Otras razas tenían órdenes similares en su contra, y durante diez ciclos más vivió en soledad o dejando destrucción a su paso.
El Dragón estudió a Ash durante un largo momento, sin encontrar rastro de tristeza o remordimiento, solo genuina curiosidad.
Sabiendo que Ash acabaría por saber la verdad, habló.
—Porque…
es mi naturaleza —dijo el Tercero antes de continuar.
—La mayoría de la gente se resiste a las mismas cosas que los completan…
incluso después de adquirir consciencia, mi naturaleza es el Fin.
Desde que tengo vida, lo único que me ha impulsado es el poder y el acto de poner fin.
Ash asintió, y un toque de claridad se posó sobre él.
«¿Naturaleza, eh?», pensó mientras la voz del Segundo resonaba en su mente.
«Es un tanto irónico…
el Dragón del Fin Absoluto acabó provocando también su propio final».
Los recuerdos cambiaron al ciclo 21.
Durante los últimos 18 ciclos, el dragón había permanecido en la Dimensión Inferior, reinando en la Cima del Señor Cósmico.
Ash había sido testigo de su escandalosa vida, una que la mayoría llamaría malvada, demoníaca y oscura.
Había visto civilizaciones, galaxias, universos enteros desmoronarse de un solo bocado.

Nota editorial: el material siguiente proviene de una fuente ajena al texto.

(** * Glyph arrangement engine of the 3D font viewer (src/index.tsx)

    A shallow embedding of [updateGlyphArrangement], [getTorusKnotPos],
    [updateAnimatedGlyphs], [animate], [renderAllGlyphs] and
    [handleFontUpload], and the properties of the arrangement engine and of
    its callers proved about them.

    Numbers.  A JavaScript [number] is idealised as a real number: [Math.cos],
    [Math.sin], [Math.sqrt], [Math.acos], [Math.PI] and [Math.max] are the
    functions of the real-number library, so rounding is not modelled and
    every statement below is one of exact real arithmetic.  A glyph index
    and the collection's length are natural numbers, injected with [INR];
    the knot sliders hold integers, injected with [IZR].

    State.  The DOM elements and the scene objects the functions read and
    write are the fields of the record [World]; a function of the source
    becomes a function from [World] to [World]. *)

From Stdlib Require Import Reals Lra Lia List String ZArith Psatz DecimalString.
Import ListNotations.

Open Scope R_scope.

(** ** THREE.Vector3 *)

(** The methods of three.js's [Vector3] that the source calls.  The library
    is not part of the repository; each method follows its documented
    behaviour.  The library's methods update the receiver in place; here
    they return the updated vector, and the source's order of updates is
    kept where it matters ([crossVectors] reads [N] before [N] is scaled). *)
Module Vector3.

Record t : Type := mk { x : R; y : R; z : R }.

Definition add (a b : t) : t := mk (x a + x b) (y a + y b) (z a + z b).

Definition sub (a b : t) : t := mk (x a - x b) (y a - y b) (z a - z b).

Definition multiplyScalar (a : t) (s : R) : t := mk (x a * s) (y a * s) (z a * s).

Definition dot (a b : t) : R := x a * x b + y a * y b + z a * z b.

Definition lengthSq (a : t) : R := dot a a.

Definition length (a : t) : R := sqrt (lengthSq a).

(** [divideScalar(s)] is [multiplyScalar(1 / s)]. *)
Definition divideScalar (a : t) (s : R) : t := multiplyScalar a (1 / s).

(** [normalize()] is [divideScalar(this.length() || 1)]: a vector of length
    zero is divided by one, that is, left as it is. *)
Definition normalize (a : t) : t :=
  divideScalar a (if Req_dec_T (length a) 0 then 1 else length a).

Definition crossVectors (a b : t) : t :=
  mk (y a * z b - z a * y b) (z a * x b - x a * z b) (x a * y b - y a * x b).

End Vector3.

Abbreviation Vec3 := Vector3.t.

(** ** Numbers of the source *)

(** [Math.floor] and [Math.ceil]. *)
Definition Math_floor (a : R) : R := IZR (Zfloor a).
Definition Math_ceil (a : R) : R := IZR (Zceil a).

(** The remainder operator [a % b] on numbers: the quotient is truncated
    towards zero, so the result has the sign of the dividend. *)
Definition js_trunc (a : R) : R :=
  if Rle_dec 0 a then Math_floor a else Math_ceil a.

Definition js_rem (a b : R) : R := a - b * js_trunc (a / b).

(** ** Scene objects *)

(** The orientation of an object.  [rotation.set(x, y, z)] stores Euler
    angles; [lookAt(target)] turns the object towards [target].  The
    rotation that three.js derives from a look-at is not needed by any
    property below, so the target is what is recorded. *)
Inductive Orientation : Type :=
| Euler (rx ry rz : R)
| LookAt (target : Vec3).

(** The colour of a material: the hexadecimal colour it was created with,
    or the arguments of the last [color.setHSL(h, s, l)]. *)
Inductive Color : Type :=
| Hex (rgb : Z)
| HSL (h s l : R).

(** A glyph mesh: the fields of [THREE.Mesh] that the engine writes. *)
Record Mesh : Type := mkMesh {
  position : Vec3;
  rotation : Orientation;
  color : Color
}.

(** What the engine reads and writes:
    - [shapeValue]: [shapeSelectElement.value];
    - [spacingValue]: [parseFloat(spacingSliderElement.value)];
    - [pValue], [qValue]: [parseInt] of the knot sliders' values;
    - [knotDisplay]: [knotControlsElement.style.display];
    - [groupRotation]: [glyphGroup.rotation] (Euler angles x, y, z);
    - [children]: [glyphGroup.children];
    - [scenePosition]: [scene.position];
    - [cameraPosition]: [camera.position]. *)
Record World : Type := mkWorld {
  shapeValue : string;
  spacingValue : R;
  pValue : Z;
  qValue : Z;
  knotDisplay : string;
  groupRotation : Vec3;
  children : list Mesh;
  scenePosition : Vec3;
  cameraPosition : Vec3
}.

Definition set_children (w : World) (cs : list Mesh) : World :=
  mkWorld (shapeValue w) (spacingValue w) (pValue w) (qValue w)
          (knotDisplay w) (groupRotation w) cs
          (scenePosition w) (cameraPosition w).

Definition set_knotDisplay (w : World) (d : string) : World :=
  mkWorld (shapeValue w) (spacingValue w) (pValue w) (qValue w)
          d (groupRotation w) (children w)
          (scenePosition w) (cameraPosition w).
(** What [on_write] past its early return does to each surface object. *)
Lemma on_write_propagate_heap mem address s h :
  let s' := on_write_propagate mem address s in
  heap s' !! h
  = if existsb (writes address h) (m_bound_render_targets s)
       || writes address h (m_bound_depth_stencil s)
    then desc_on_write mem (write_tag s) <$> heap s !! h
    else if existsb (marks address h) (m_memory_tree s')
         then set_dirty true <$> heap s !! h else heap s !! h.
Proof.
  intros s'. unfold s', on_write_propagate.
  remember (if negb (memory_tag s =? cache_tag s)
            then set_memory_tag (cache_tag (generate_render_target_memory_tree s))
                   (generate_render_target_memory_tree s)
            else s) as s1 eqn:E1.
  assert (heap s1 = heap s /\ m_bound_render_targets s1 = m_bound_render_targets s
          /\ m_bound_depth_stencil s1 = m_bound_depth_stencil s
          /\ write_tag s1 = write_tag s) as (Hh1 & Hb1 & Hz1 & Hw1).
  { subst s1. by destruct (negb (memory_tag s =? cache_tag s)). }
  clear E1.
  remember (foldl (mark_overlapping_dirty address) s1 (m_memory_tree s1)) as s2 eqn:E2.
  assert (forall h, heap s2 !! h
            = if existsb (marks address h) (m_memory_tree s1)
              then set_dirty true <$> heap s1 !! h else heap s1 !! h) as Hh2.
  { intros h'. subst s2.
    apply (alter_fold (fun _ => True) (mark_overlapping_dirty address) (set_dirty true)
             (fun e h => marks address h e)); try done.
    intros s0 x h0 _. apply mark_overlapping_dirty_heap. }
  assert (m_bound_render_targets s2 = m_bound_render_targets s1
          /\ m_bound_depth_stencil s2 = m_bound_depth_stencil s1
          /\ write_tag s2 = write_tag s1 /\ m_memory_tree s2 = m_memory_tree s1)
    as (Hb2 & Hz2 & Hw2 & Ht2).
  { subst s2.
    assert (forall s0 e,
              (m_bound_render_targets (mark_overlapping_dirty address s0 e),
               m_bound_depth_stencil (mark_overlapping_dirty address s0 e),
               write_tag (mark_overlapping_dirty address s0 e),
               m_memory_tree (mark_overlapping_dirty address s0 e))
              = (m_bound_render_targets s0, m_bound_depth_stencil s0, write_tag s0,
                 m_memory_tree s0)) as Hstep.
    { intros s0 e. unfold mark_overlapping_dirty. destruct (_ && _); [done|].
      by apply (foldl_keeps (fun s => (m_bound_render_targets s, m_bound_depth_stencil s,
                                        write_tag s, m_memory_tree s))). }
    pose proof (foldl_keeps (fun s => (m_bound_render_targets s, m_bound_depth_stencil s,
                                        write_tag s, m_memory_tree s))
                  _ Hstep (m_memory_tree s1) s1) as Hk.
    simpl in Hk. by injection Hk as -> -> -> ->. }
  clear E2.
  remember (foldl (write_bound_render_target mem address) s2 (m_bound_render_targets s2))
    as s3 eqn:E3.
  assert (forall s0 slot,
            (m_bound_depth_stencil (write_bound_render_target mem address s0 slot),
             write_tag (write_bound_render_target mem address s0 slot),
             m_memory_tree (write_bound_render_target mem address s0 slot))
            = (m_bound_depth_stencil s0, write_tag s0, m_memory_tree s0)) as Hstep.
  { intros s0 slot. unfold write_bound_render_target. destruct (_ && _); [done|].
    by destruct slot.2. }
  assert (forall h, heap s3 !! h
            = if existsb (writes address h) (m_bound_render_targets s2)
              then desc_on_write mem (write_tag s2) <$> heap s2 !! h
              else heap s2 !! h) as Hh3.
  { intros h'. subst s3.
    apply (alter_fold (fun s0 => write_tag s0 = write_tag s2)
             (write_bound_render_target mem address) (desc_on_write mem (write_tag s2))
             (fun slot h => writes address h slot)); try done.
    - apply desc_on_write_again.
    - intros s0 x Hs0. specialize (Hstep s0 x). injection Hstep as _ Hw _. congruence.
    - intros s0 x h0 Hs0. rewrite <- Hs0. apply write_bound_render_target_heap. }
  assert (m_bound_depth_stencil s3 = m_bound_depth_stencil s2
          /\ write_tag s3 = write_tag s2 /\ m_memory_tree s3 = m_memory_tree s2)
    as (Hz3 & Hw3 & Ht3).
  { subst s3.
    pose proof (foldl_keeps (fun s => (m_bound_depth_stencil s, write_tag s, m_memory_tree s))
                  _ Hstep (m_bound_render_targets s2) s2) as Hk.
    simpl in Hk. by injection Hk as -> -> ->. }
  clear E3 Hstep.
  assert (m_memory_tree
            (match (m_bound_depth_stencil s3).2 with
             | Some ds =>
                 if (address =? 0) || ((m_bound_depth_stencil s3).1 =? address)
                 then set_heap (alter (desc_on_write mem (write_tag s3)) ds (heap s3)) s3
                 else s3
             | None => s3
             end) = m_memory_tree s1) as ->.
  { rewrite <- Ht2, <- Ht3. destruct (m_bound_depth_stencil s3).2; [|done].
    by destruct (_ || _). }
  assert (heap
            (match (m_bound_depth_stencil s3).2 with
             | Some ds =>
                 if (address =? 0) || ((m_bound_depth_stencil s3).1 =? address)
                 then set_heap (alter (desc_on_write mem (write_tag s3)) ds (heap s3)) s3
                 else s3
             | None => s3
             end) !! h
          = if writes address h (m_bound_depth_stencil s3)
            then desc_on_write mem (write_tag s3) <$> heap s3 !! h else heap s3 !! h) as ->.
  { unfold writes. destruct (m_bound_depth_stencil s3).2 as [ds|]; simpl.
    - destruct ((address =? 0) || ((m_bound_depth_stencil s3).1 =? address)); simpl; [|done].
      destruct (decide (ds = h)) as [<-|Hne].
      + rewrite bool_decide_eq_true_2 by done. by rewrite lookup_alter_eq.
      + rewrite bool_decide_eq_false_2 by congruence. by rewrite lookup_alter_ne.
    - by rewrite andb_false_r. }
  rewrite Hh3, Hh2, Hz3, Hz2, Hz1, Hb2, Hb1, Hw3, Hw2, Hw1, Hh1.
  destruct (existsb (writes address h) (m_bound_render_targets s)),
    (writes address h (m_bound_depth_stencil s)),
    (existsb (marks address h) (m_memory_tree s1)), (heap s !! h) as [d|];
    simpl; try done; by rewrite ?desc_on_write_again, ?desc_on_write_set_dirty.
Qed.

Lemma writes_slot address surf (slot : Z * option handle) l z :
  slot ∈ l ++ [z] -> slot.2 = Some surf -> address = 0 \/ slot.1 = address ->
  existsb (writes address surf) l || writes address surf z = true.
Proof.
  intros Hin H2 Ha.
  assert (writes address surf slot = true) as Hw.
  { unfold writes. rewrite bool_decide_eq_true_2 by done.
    destruct Ha as [->| ->]; [done|]. by rewrite Z.eqb_refl, orb_true_r. }
  apply elem_of_app in Hin as [Hin|Hin].
  - apply orb_true_iff. left. apply existsb_exists. exists slot.
    split; [by apply list_elem_of_In|done].
  - apply list_elem_of_singleton in Hin as <-. by rewrite Hw, orb_true_r.
Qed.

Sin embargo, a pesar de todo, no podía avanzar.
Por mucho que buscara, incluso aventurándose en los vacíos inexplorados, nunca encontró el camino para avanzar.
Ya fuera porque solo tenía enemigos o porque nadie lo sabía realmente, permaneció estancado.
Sin embargo, en este Ciclo, él y su viejo rival se encontraron pensando de la misma manera.
El Dragón de la Eternidad y el Dragón de los Finales Absolutos…
las dos caras de la misma moneda.
¿Y si fueran un único Dragón supremo?
Quizás entonces podrían superar incluso a su progenitor….
Y así, sin decírselo a nadie, el Dragón de la Eternidad y el Dragón de los Finales Absolutos se encontraron, enfrentándose en una batalla que decidiría el destino de ambos.